Intervention de Jean-Pierre Sueur

Réunion du 18 octobre 2005 à 21h45
Sécurité et développement des transports — Article 13

Photo de Jean-Pierre SueurJean-Pierre Sueur :

Or, le partenariat public-privé consiste, lorsque l'on doit affecter un ensemble de tâches, à faire appel à un interlocuteur unique. Très souvent, deux, trois voire quatre grands groupes peuvent alors répondre à l'appel d'offres, au détriment de centaines de milliers d'entreprises petites, moyennes et grandes. Il y a là un vrai problème.

Monsieur le ministre, vous avez récemment déclaré qu'il s'agissait d'un mode de financement innovant. J'ai été très étonné de vous entendre utiliser cet adjectif, même si je n'ignore pas que vous avez expérimenté cette pratique, dans le domaine des prisons en particulier.

Affirmer qu'il faut apporter une seule réponse aux questions du financement, de la conception, de la construction, de l'exploitation, de la maintenance et de l'entretien d'un ouvrage ou d'un ensemble d'ouvrages, cela revient forcément à faire appel à une entité importante qui sera à la fois le concepteur, l'architecte, le banquier, le constructeur, tous corps d'Etat confondus, et que cette entité va entretenir, maintenir et exploiter le bien. Pourquoi refuser de donner leur chance aux entreprises de notre pays qui, chacune dans leur domaine, peuvent concourir ?

On nous affirme que les partenariats publics-privés résoudront tous les problèmes. Mais finalement, à quoi servent-ils ? Ils servent uniquement à faire payer les générations futures.

Vous avez raison, monsieur le ministre, cette pratique est innovante ! C'est vraiment une riche idée ! Il fallait y penser ! Les partenariats publics-privés permettent de faire réaliser un ouvrage, quelle que soit sa nature, comme l'a souligné M. Michel Teston, sans rien dépenser ! Voilà qui est vraiment innovant : c'est même magnifique ! Mais il faudra supporter la charge d'un loyer pendant vingt, trente, quarante ou cinquante ans !

Chacun de nous voit bien les grandes difficultés qui résultent du recours à cette procédure.

Tout d'abord, et cela a été précisé par écrit, pour faire appel aux partenariats publics-privés, il faut que l'administration, le service public, l'entité en cause démontrent soit que le sujet était trop complexe pour qu'il puisse le traiter - RFF devra donc démontrer que la réalisation de tel ouvrage est trop complexe pour lui -, soit qu'il y a urgence. Or, une administration, un service public savent bien quels travaux doivent être réalisés. Ils sont dans l'obligation de les prévoir et ils le font souvent longtemps à l'avance.

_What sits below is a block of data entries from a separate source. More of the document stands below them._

(* ===== verification/Flow.v ===== *)
(** * Flow-control windows

    [include/chttp2/flow.hpp] and [src/flow.cpp]: the receive-side account
    [InFlow] and the send-side window [OutFlow] with its pointer to the
    connection's window.  Signed 32-bit arithmetic that overflows is
    undefined behaviour in C++ and is modelled as such. *)

From S2P Require Import Prelude Outcome.

Definition INFLOW_MIN_REFRESH : Z := Z.shiftl 4 10.

(** A signed 32-bit sum or difference. *)
Definition checked_i32 (z : Z) : outcome Z :=
  if (INT32_MIN <=? z) && (z <=? INT32_MAX) then Ok z
  else undef "signed 32-bit overflow".

Lemma checked_i32_ok z : INT32_MIN <= z <= INT32_MAX -> checked_i32 z = Ok z.
Proof.
  intros [? ?]. unfold checked_i32.
  destruct (Z.leb_spec INT32_MIN z); [|lia]. destruct (Z.leb_spec z INT32_MAX); [done|lia].
Qed.

(** ** InFlow *)

Module InFlow.
Record t := mk { avail : Z; unsnt : Z }.

Definition init_zero : t := mk 0 0.
Definition init (n : Z) (f : t) : t := mk n (unsnt f).

(** Returns the window update to send (0: none yet, -1: overflow). *)
Definition add (n : Z) (f : t) : outcome (Z * t) :=
  let sum := unsnt f + n in
  if sum >? INT32_MAX then Ok (-1, f)
  else
    let u := i32 sum in
    if (u <? INFLOW_MIN_REFRESH) && (u <? avail f) then Ok (0, mk (avail f) u)
    else
      let! a := checked_i32 (avail f + u) in
      Ok (u, mk a 0).

Definition take (n : Z) (f : t) : outcome (bool * t) :=
  if avail f <=? 0 then Ok (false, f)
  else if u32 (avail f) <? n then Ok (false, f)
  else
    let! a := checked_i32 (avail f - i32 n) in
    Ok (true, mk a (unsnt f)).

Definition takeInflows (f1 f2 : t) (n : Z) : outcome (bool * t * t) :=
  if n =? 0 then Ok (true, f1, f2)
  else if (avail f1 <=? 0) || (avail f2 <=? 0) then Ok (false, f1, f2)
  else if (u32 (avail f1) <? n) || (u32 (avail f2) <? n) then Ok (false, f1, f2)
  else
    let! a1 := checked_i32 (avail f1 - i32 n) in
    let! a2 := checked_i32 (avail f2 - i32 n) in
    Ok (true, mk a1 (unsnt f1), mk a2 (unsnt f2)).

(** Bytes the account stands for: window the peer sees plus bytes consumed
    but not yet returned to it. *)
Definition credit (f : t) : Z := avail f + unsnt f.

Definition wf (f : t) : Prop := 0 <= avail f /\ 0 <= unsnt f /\ credit f <= INT32_MAX.

Lemma wf_init n : 0 <= n <= INT32_MAX -> wf (init n init_zero).
Proof. unfold wf, credit, init. cbn. lia. Qed.

(** [add] returns [n] bytes of credit: no overflow, the refresh is exactly
    the growth of the window, and what is held back stays below the refresh
    threshold and below the open window. *)
Lemma add_ok n f :
  wf f -> 0 <= n -> credit f + n <= INT32_MAX ->
  exists r f', add n f = Ok (r, f') /\ wf f' /\ credit f' = credit f + n
    /\ 0 <= r /\ avail f' = avail f + r
    /\ (unsnt f' = 0 \/ unsnt f' < avail f' /\ unsnt f' < INFLOW_MIN_REFRESH).
Proof.
  unfold wf, credit, add, INT32_MAX. intros (? & ? & ?) Hn Hc.
  rewrite Z.gtb_ltb. destruct (Z.ltb_spec (2 ^ 31 - 1) (unsnt f + n)); [lia|].
  rewrite i32_small by lia.
  destruct (Z.ltb_spec (unsnt f + n) INFLOW_MIN_REFRESH);
  destruct (Z.ltb_spec (unsnt f + n) (avail f)); cbn [andb];
    [do 2 eexists; split; [done|]; cbn [avail unsnt]; lia|..];
    (rewrite checked_i32_ok by (unfold INT32_MIN, INT32_MAX; lia);
     do 2 eexists; split; [done|]; cbn [avail unsnt]; lia).
Qed.

Lemma take_ok n f :
  wf f -> 0 <= n < 2 ^ 32 ->
  take n f = Ok (if (0 <? avail f) && (n <=? avail f)
                 then (true, mk (avail f - n) (unsnt f)) else (false, f)).
Proof.
  unfold wf, credit, take, INT32_MAX. intros (? & ? & ?) Hn.
  destruct (Z.leb_spec (avail f) 0); destruct (Z.ltb_spec 0 (avail f)); try lia;
    cbn [andb]; [done|].
  rewrite u32_small by lia.
  destruct (Z.ltb_spec (avail f) n); destruct (Z.leb_spec n (avail f)); try lia; [done|].
  rewrite i32_small by lia.
  rewrite checked_i32_ok by (unfold INT32_MIN, INT32_MAX; lia). done.
Qed.

Lemma takeInflows_ok f1 f2 n :
  wf f1 -> wf f2 -> 0 <= n < 2 ^ 32 ->
  takeInflows f1 f2 n =
    Ok (if (n =? 0) || (n <=? avail f1) && (n <=? avail f2)
        then (true, mk (avail f1 - n) (unsnt f1), mk (avail f2 - n) (unsnt f2))
        else (false, f1, f2)).
Proof.
  unfold wf, credit, takeInflows, INT32_MAX. intros (? & ? & ?) (? & ? & ?) Hn.
  destruct (Z.eqb_spec n 0) as [->|]; cbn [orb].
  { rewrite !Z.sub_0_r. destruct f1, f2; done. }
  rewrite !u32_small by lia.
  destruct (Z.leb_spec (avail f1) 0); cbn [orb];
    [destruct (Z.leb_spec n (avail f1)); [lia|done]|].
  destruct (Z.leb_spec (avail f2) 0); cbn [orb];
    [destruct (Z.leb_spec n (avail f2)); [lia|by rewrite andb_false_r]|].
  destruct (Z.ltb_spec (avail f1) n); destruct (Z.leb_spec n (avail f1)); try lia;
    cbn [orb andb]; [done|].
  destruct (Z.ltb_spec (avail f2) n); destruct (Z.leb_spec n (avail f2)); try lia; [done|].
  rewrite i32_small by lia.
  rewrite !checked_i32_ok by (unfold INT32_MIN, INT32_MAX; lia). done.
Qed.
End InFlow.

(** ** OutFlow

    [conn] says whether the window points to the connection's window, which
    the operations receive as [cf]. *)

Module OutFlow.
Record t := mk { conn : bool; window : Z }.

Definition init_zero : t := mk false 0.
Definition setConnFlow (f : t) : t := mk true (window f).

Definition available (cf f : t) : Z :=
  let n := window f in
  if conn f && (window cf <? n) then window cf else n.

Definition take (n : Z) (cf f : t) : outcome (t * t) :=
  if n >? available cf f then throw "internal error: took too much"
  else
    let! w := checked_i32 (window f - n) in
    if conn f then
      let! cw := checked_i32 (window cf - n) in
      Ok (mk (conn cf) cw, mk (conn f) w)
    else Ok (cf, mk (conn f) w).

Definition add (n : Z) (f : t) : bool * t :=
  let sum := window f + n in
  if (sum >? INT32_MAX) || (sum <? INT32_MIN) then (false, f)
  else (true, mk (conn f) sum).

Definition wf (f : t) : Prop := INT32_MIN <= window f <= INT32_MAX.

Lemma available_min cf f :
  available cf f = if conn f then Z.min (window cf) (window f) else window f.
Proof.
  unfold available. destruct (conn f); [|done]. cbn [andb].
  destruct (Z.ltb_spec (window cf) (window f)); lia.
Qed.

Lemma add_wf n f : wf f -> wf (snd (add n f)).
Proof.
  unfold wf, add. intros Hf. rewrite Z.gtb_ltb.
  destruct (Z.ltb_spec INT32_MAX (window f + n));
  destruct (Z.ltb_spec (window f + n) INT32_MIN); cbn [orb snd window]; lia.
Qed.

Lemma add_conn n f : conn (snd (add n f)) = conn f.
Proof. unfold add. case_if; done. Qed.

Lemma take_charges n cf f :
  wf cf -> wf f -> conn f = true -> 0 <= n <= available cf f ->
  take n cf f = Ok (mk (conn cf) (window cf - n), mk true (window f - n)).
Proof.
  unfold wf, take, INT32_MIN, INT32_MAX. intros Hcf Hf Hc Hn.
  rewrite available_min, Hc in *. rewrite Z.gtb_ltb.
  destruct (Z.ltb_spec (Z.min (window cf) (window f)) n); [lia|].
  rewrite !checked_i32_ok by (unfold INT32_MIN, INT32_MAX; lia). done.
Qed.
End OutFlow.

La difficulté tient au fait qu'ils ne parviennent pas à réaliser leurs prévisions.

J'appelle donc votre attention, mes chers collègues, sur le fait que les partenariats publics-privés tuent la concurrence, qu'ils constituent une prime aux grandes entités et, enfin, que l'organisme qui souhaite y recourir doit prouver qu'il y a urgence ou que le sujet est trop complexe pour qu'il puisse le traiter.

Enfin, cette histoire comporte un gag : une étude préalable devra démontrer qu'il est plus rentable pour la collectivité publique de faire appel à un partenariat public-privé plutôt que de réaliser un ouvrage en gestion directe ou en gestion déléguée.

Eh bien, mes chers collègues, je vous souhaite bon courage ! Je ne doute pas de l'arrivée sur le marché d'officines qui ne manqueront pas de démontrer que, en faisant appel à un partenariat public-privé, à échéance de vingt, trente ou quarante ans, on aura dépensé moins d'argent !

Or, cela est indémontrable ! Il en résulte de multiples risques de contentieux, d'où le faible succès des partenariats publics-privés. C'est sans doute la raison pour laquelle M. de Villepin affirme qu'il faut relancer ce type de financement. Je vous souhaite une nouvelle fois bien du courage, mes chers collègues !

Pour notre part, nous sommes partisans d'une concurrence saine, faisant appel à la pluralité des entreprises de notre pays pour réaliser les infrastructures dont la France a besoin.